Of course, Jay, as an example of an early limousine liberal who only says and writes the progressive claptrap he does for show, is a vegetarian and recoils at the very idea of hunting. That doesn’t mean he won’t take the credit for the first night’s dinner when Floyd says Jay himself shot the beast. And credit for all the kills after that. He exults in the testosterone fantasy that gives him as his wife Julie (Sarah Gadon, making the absolute most of her also-underwritten role) regards him with new appreciation and “Siegfried’s Death March” swells in all its Wagnerian glory on the soundtrack.
The message is clear, equivocating from the filmmakers aside: liberal males are hypocrites who only profess the things they do because they can’t be the Alpha Male they secretly fantasize to be. Unless, of course, they somehow can ultimately live out that Alpha Male fantasy. The sheer likability of Floyd and the detestability of Magnussen’s portrayal of Jay allows for few other readings.

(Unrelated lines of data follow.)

(** * Cognitive observability for MCP: a shallow embedding

    The development follows the Python sources of [mcp_audit]:

    - [interceptors/mcp_proxy.py]        (modules [Proxy], [Config], [Manager])
    - [interceptors/mcp_proxy_runner.py] (module [Runner])
    - [utils/fix_recursive_config.py]    (module [FixRecursive])
    - [tracing/timeline_analyzer.py]     (module [Timeline])
    - [analyzers/cognitive_analyzer.py]  (module [Cognitive])
    - [core/models.py]                   (module [Models])

    The definitions come first; the properties follow from module
    [CognitiveFacts] on.

    Conventions of the embedding.

    - A Python [str] is a [string] of bytes (UTF-8).  The text helpers of
      module [Py] ([lower], [split], [strip], digit search, lengths) act on
      the ASCII range, which is where every keyword of the sources lives;
      on text outside it Python works on code points, and the embedding is
      not meant for such text.
    - A [datetime] is a [Z]: microseconds since the epoch; a [timedelta] is
      a difference of such numbers.
    - A Python [float] is read as an exact number.  The five sub-scores only
      ever hold small integers ([Z]); the weighted overall score, averages
      and durations are rationals ([Q]).  Binary rounding is not modelled.
    - JSON documents are [json] values; a [dict] keeps its keys in insertion
      order, as Python does.
    - Records written by this code base (events, flows, launch records) are
      typed by the schema their writer emits; wire payloads stay raw JSON. *)

From Stdlib Require Import ZArith QArith Qminmax Qround List String Ascii Bool Lia.
From Stdlib Require Import DecimalString Sorted Lqa.
From Equations Require Import Equations.
Import ListNotations.

Set Implicit Arguments.
Local Open Scope Z_scope.
(** * Resumable batch enrichment of the Russian city list

    A shallow embedding of the two scripts of the repository:

    - [fetch_hourly_weather.py] ([Module Weather]): reads the city table,
      drops the cities that already occur in the output table, asks the
      weather archive for every remaining city and appends what it got to
      the output table;
    - [russian_cities_with_coords.py] ([Module Geocode]): geocodes every
      city of the cleaned city list through a dictionary cache kept in a
      JSON file, and writes the table with coordinates.

    Modelling decisions, shared by both modules.

    - A CSV file is the [pandas] frame read from it: a list of typed rows.
      [to_csv] followed by [read_csv] is the identity on such a list; a
      file that does not exist is [None].  Files without the columns the
      scripts index ([KeyError] before any request) are outside the types.
    - Numeric cells (coordinates, weather variables) are never computed
      with; their type is a parameter [number] of the development.  A cell
      is the number, not its spelling, and missing values are not modelled.
      The archive answers in [float32]; a table read back is [float64], and
      concatenating new frames onto it widens their values, which [to_csv]
      then spells with more digits.  The numbers are the same, the texts
      are not: a table written from no file and one written onto a file
      with rows agree as tables where they can differ as texts.  Where two
      files are compared that were produced along different ways, the
      statements keep to runs that start from a table with rows.
    - The external services are oracles.  Everything the scripts do to the
      outside world (requests, sleeps, file reads and writes, console
      messages) is recorded, in order, in a trace of events.
    - Exceptions are values: a step that may raise returns a sum.
    - The interpreter's stack is finite.  The recursive retry of
      [get_coordinates] takes the number of nested activations that the
      stack still holds as a parameter; the activation after the last one
      raises [RecursionError]. *)

From Stdlib Require Import ZArith List String.
From stdpp Require Import base option list strings gmap.
Import ListNotations.

Local Open Scope string_scope.
Local Open Scope list_scope.

(** Raised Python exceptions, by class, with their message. *)
Inductive exn : Type :=
  | OpenMeteoRequestsError (reason : string)
  | ValueError (reason : string)
  | OverflowError (reason : string)
  | RecursionError (reason : string)
  | GeocoderServiceError (reason : string)
  | OtherException (reason : string).

(* ===================================================================== *)
(** ** fetch_hourly_weather.py *)
(* ===================================================================== *)

Module Weather.

Section Pipeline.

Context {number : Type}.

(** A row of the input table ([--input]); only the three columns that
    [main] reads. *)
Record source_row : Type := {
  city : string;
  latitude : number;
  longitude : number
}.

(** The request parameters that vary (lines 82-92); the variable list and
    the temporal resolution are constants of the script. *)
Record params : Type := {
  p_latitude : number;
  p_longitude : number;
  p_start_date : string;
  p_end_date : string
}.
(** [startStream] up to the [await] of [getUserMedia]. *)
Definition startStream (apiKey : string) (h : Hook) : Hook :=
  let h1 := setStreamState CONNECTING (setError None h) in
  if usableKey apiKey then
    newAudioContext set_outputAudioContextRef
      (newAudioContext set_inputAudioContextRef h1)
  else startFailed API_KEY_MISSING h1.

(** [startStream] resumed with the granted stream, whose tracks are
    live: the stream is stored and shown, and [ai.live.connect] yields
    the session promise. *)
Definition startStream_granted (mediaStream : MediaStream) (h : Hook) : Hook :=
  let h1 :=
    on_refs (set_streamRef (Some mediaStream))
      (on_browser
         (fun b => set_liveTracks (list_to_set (getTracks mediaStream) ∪ liveTracks b) b)
         h) in
  let h2 :=
    match videoRef (refs h1) with
    | Some _ => on_refs (set_videoRef (Some {| srcObject := Some mediaStream |})) h1
    | None => h1
    end in
  let session := nextHandle (browser h2) in
  on_refs (set_sessionPromiseRef (Some session))
    (on_browser (set_nextHandle (Pos.succ session)) h2).

(** [startStream] resumed with the rejection of [getUserMedia]. *)
Definition startStream_denied (message : string) (h : Hook) : Hook :=
  startFailed message h.

(** *** Session callbacks *)

Definition facingName (m : FacingMode) : string :=
  match m with
  | user => "user"
  | environment => "environment"
  end.

(** [onopen].  The microphone wiring it installs changes none of the
    cells below and is left out. *)
Definition onopen (mode : FacingMode) (h : Hook) : Hook :=
  startVideoProcessing
    (addLog (Text ("Session started (" +:+ facingName mode +:+ " camera)")) LogSuccess
       (setStreamState ACTIVE h)).

(** The transcript part of [onmessage]. *)
Definition onTranscript (msg : LiveServerMessage) (h : Hook) : Hook :=
  let h1 :=
    match outputTranscriptionText msg with
    | Some text =>
        if String.eqb text "" then h
        else on_refs (fun r => set_currentTranscriptRef (currentTranscriptRef r +:+ text) r) h
    | None => h
    end in
  if turnComplete msg && negb (String.eqb (currentTranscriptRef (refs h1)) "") then
    let text := trim (currentTranscriptRef (refs h1)) in
    on_refs (set_currentTranscriptRef "")
      (if String.eqb text "" then h1 else addLog (Text text) LogTranscript h1)
  else h1.

(** [nextStartTimeRef.current = Math.max(nextStartTimeRef.current, ctx.currentTime)],
    run when the chunk arrives. *)
Definition scheduleArrival (currentTime : Z) (h : Hook) : Hook :=
  on_refs (fun r => set_nextStartTimeRef (Z.max (nextStartTimeRef r) currentTime) r) h.

(** [source.start(nextStartTimeRef.current); nextStartTimeRef.current += buffer.duration],
    run when the chunk is decoded. *)
Definition schedulePlay (duration : Z) (h : Hook) : Hook :=
  let start := nextStartTimeRef (refs h) in
  on_refs (set_nextStartTimeRef (start + duration))
    (on_browser (fun b => set_started (started b ++ [(start, duration)]) b) h).
(** * Grok Chat: the persistence layer and the send flow, verified

    A shallow embedding of
      - [src/lib/localDb.ts]     (class [LocalDatabase], the IndexedDB wrapper),
      - [src/lib/supabase.ts]    ([getUserId], [isSupabaseConfigured]),
      - [src/hooks/useSettings.ts] (the settings reconciler),
      - [src/hooks/useMessages.ts] (the message store accessor),
      - [src/App.tsx]            ([sendMessage]),
      - [src/components/SettingsModal.tsx] (the handlers of the modal),
    followed by the properties the specification states about them, and
    by properties of the code that the specification does not state:
    what the deleting methods leave, invariants of every reachable state,
    which calls cannot reject, and how saving, loading and sending
    compose.

    The browser is modelled by a [World] (localStorage, the two IndexedDB
    object stores, the React state of the hooks, a log of the calls that
    reach a storage tier) and an [Env] that fixes everything the code
    cannot control: which requests fail, what the remote services answer,
    the values produced by [crypto.randomUUID()] and [Date.now()].
    An [async] function is a computation in the monad [M]: it threads the
    world and returns a value (the promise resolves), throws (the promise
    rejects), or stays pending (the promise never settles). *)

From Stdlib Require Import ZArith Lia.
From stdpp Require Import base option list sorting gmap fin_maps strings pretty.

Local Open Scope Z_scope.

(** ** Data model ([src/types.ts], [src/lib/localDb.ts]) *)

Inductive Role := user | assistant.

Global Instance Role_eq_dec : EqDecision Role.
Proof. solve_decision. Defined.

Record FileAttachment := {
  att_id : string;
  att_name : string;
  att_size : nat;
  att_type : string;
  att_content : string   (* base64 encoded content *)
}.

Record Message := {
  msg_role : Role;
  msg_content : string;
  msg_timestamp : Z;
  msg_attachments : option (list FileAttachment)
}.

Record Settings := {
  apiKey : string;
  baseUrl : string;
  model : string
}.

Global Instance Settings_eq_dec : EqDecision Settings.
Proof. solve_decision. Defined.
(* ------------------------------------------------------------------ *)
(** ** Further properties of the class *)

(** X1. [set] with a sequence never throws: it returns the receiver with
    rows and columns untouched and the sequence as its buffer, and it prints
    nothing exactly when the sequence has the old buffer's length, one
    warning naming both lengths otherwise. *)
Theorem set_sequence_always_stores (self : Matrix) (l : Float64Array) :
  exists s', run (set (FromSequence l)) self = (Normal This, s')
    /\ rows (this s') = rows self
    /\ columns (this s') = columns self
    /\ array (this s') = l
    /\ (console s' = [] <-> length (array self) = length l)
    /\ (length (array self) <> length l ->
        console s' = [different_lengths (length (array self)) (length l)]).
Proof.
  unfold run. rewrite set_sequence_run. eexists. split; [reflexivity|]. simpl.
  split; [reflexivity|]. split; [reflexivity|]. split; [reflexivity|].
  split; [apply length_warning_nil|apply length_warning_other].
Qed.

(** X2. [clone] returns a new object with the receiver's rows, columns and
    buffer and leaves the receiver as it was; it prints nothing exactly when
    the receiver's buffer has [rows * columns] elements. *)
Theorem clone_copies (self : Matrix) :
  exists s', run clone self = (Normal (New self), s')
    /\ this s' = self
    /\ (console s' = [] <-> wf self).
Proof.
  rewrite clone_run, matrix_eta. eexists. split; [reflexivity|]. simpl.
  split; [reflexivity|].
  rewrite length_warning_nil, zeros_length. unfold wf. split; congruence.
Qed.

(** X3. Starting from a receiver and an argument whose buffers have
    [rows * columns] elements, every method leaves the receiver with that
    property, whether it completes or throws; for [set] with a sequence this
    needs the sequence to have the buffer's length. *)
Theorem invariant_preserved (self a : Matrix) (l : Float64Array)
    (predicate : float -> nat -> Float64Array -> float)
    (random : nat -> float) (s : float) :
  wf self -> wf a -> length l = length (array self) ->
  keeps_invariant (set (FromMatrix a)) self
  /\ keeps_invariant (set (FromSequence l)) self
  /\ keeps_invariant clone self
  /\ keeps_invariant (map predicate) self
  /\ keeps_invariant (randomize random) self
  /\ keeps_invariant (add a) self
  /\ keeps_invariant (subtract a) self
  /\ keeps_invariant (hadamardProduct a) self
  /\ keeps_invariant (multiplyByScalar s) self
  /\ keeps_invariant (multiply a) self
  /\ keeps_invariant transpose self.
Proof.
  intros Hwf Ha Hl. unfold keeps_invariant.
  assert (Hrun : forall (m : Method Ref),
            run m self = (fst (run m self), snd (run m self))).
  { intros m. destruct (run m self). reflexivity. }
  repeat split.
  - eapply set_matrix_wf; [exact Hwf|exact Ha|apply Hrun].
  - eapply set_sequence_wf; [exact Hl|exact Hwf|apply Hrun].
  - rewrite clone_run. exact Hwf.
  - eapply map_wf; [exact Hwf|apply Hrun].
  - eapply randomize_wf; [exact Hwf|apply Hrun].
  - eapply elementwise_wf; [exact Hwf|apply Hrun].
  - eapply elementwise_wf; [exact Hwf|apply Hrun].
  - eapply elementwise_wf; [exact Hwf|apply Hrun].
  - eapply multiplyByScalar_wf; [exact Hwf|apply Hrun].
  - destruct (decide (columns self = rows a)) as [Hinner|Hinner].
    + rewrite (multiply_accepts _ _ Hinner).
      apply (multiplied_wf a self _ (multiply_accepts _ _ Hinner)).
    + rewrite (multiply_rejects _ _ Hinner). exact Hwf.
  - eapply transposed_wf. apply Hrun.
Qed.

Lemma invariant_preserved_witness :
  let self := mkMatrix 2 2 [1; 2; 3; 4]%float in
  let a := mkMatrix 2 2 [5; 6; 7; 8]%float in
  let l := [9; 10; 11; 12]%float in
  (wf self /\ wf a /\ length l = length (array self)) /\
  keeps_invariant (set (FromMatrix a)) self
  /\ keeps_invariant (set (FromSequence l)) self
  /\ keeps_invariant clone self
  /\ keeps_invariant (map (fun x _ _ => x)) self
  /\ keeps_invariant (randomize (fun _ => 0%float)) self
  /\ keeps_invariant (add a) self
  /\ keeps_invariant (subtract a) self
  /\ keeps_invariant (hadamardProduct a) self
  /\ keeps_invariant (multiplyByScalar 2) self
  /\ keeps_invariant (multiply a) self
  /\ keeps_invariant transpose self.
Proof.
  split; [repeat split|].
  apply (invariant_preserved
           (mkMatrix 2 2 [1; 2; 3; 4]%float) (mkMatrix 2 2 [5; 6; 7; 8]%float)
           [9; 10; 11; 12]%float); reflexivity.
Defined.

(** X4. [transpose], and [multiply] when it accepts its argument, leave the
    receiver with a buffer of [rows * columns] elements whatever the buffer's
    length was before the call. *)
Theorem shape_changes_restore_invariant (self a : Matrix) :
  keeps_invariant transpose self
  /\ (columns self = rows a -> keeps_invariant (multiply a) self).
Proof.
  unfold keeps_invariant. split.
  - apply (transposed_wf self _ (fst (run transpose self))).
    destruct (run transpose self); reflexivity.
  - intros Hinner. rewrite (multiply_accepts _ _ Hinner).
    apply (multiplied_wf a self _ (multiply_accepts _ _ Hinner)).
Qed.
(** * console-slog: the console handler for structured log records

    A shallow embedding of [handler.go] (package [console]) and of the
    pieces of the package it calls, and the properties of the handler
    stated over it.

    Go slices are modelled with their backing arrays: a slice is a
    window (array, length, capacity) onto an array of a heap, so that
    [append] writing in place into spare capacity, [make], [copy], index
    assignment and [Clip] behave as they do in Go, aliasing included. *)

From Stdlib Require Import ZArith Strings.Byte Strings.Ascii Strings.String.
From stdpp Require Import base tactics option list numbers strings.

It turns out the entire plot is motivated as a plan to get revenge because of the people forced out of work when the pandemic lockdown happened; as if it was only clueless elites able to escape to their mansions who were advocating for the lockdowns to happen. The fact that Jay checks so many liberal signifier boxes (by the time he passionately calls for defending the rights of women and immigrants after showing no other interest in advocating for them to that point, he’s basically “Virtue Signaling, The Character”) suggests a side has been taken here. It even includes a moment that says we should be a lot more careful to label just anybody as “an insurrectionist.”
Stark and Schuman should have more guts and just own what their movie is. But “Coup!” doesn’t really own anything. Not its politics (maybe for the sake of deniability by some involved). Not its own nastiness: “Coup!” is actually a lot less biting in the end than “Parasite” or “Triangle of Sadness,” or even “The Menu.” Nor its 1918 setting, which is barely fleshed out through only the most perfunctory period production and costume design.
It would have been infinitely more marketable if “Coup!” had just been a direct satire of 2020, if at least to Shapiro’s own distribution company. With “Coup!” so reluctant to own anything, it’s hard to imagine many viewers are going to buy what it has to say.
Grade: C-
“Coup!” world premiered at the 2023 Venice Film Festival. It is currently seeking U.S. distribution.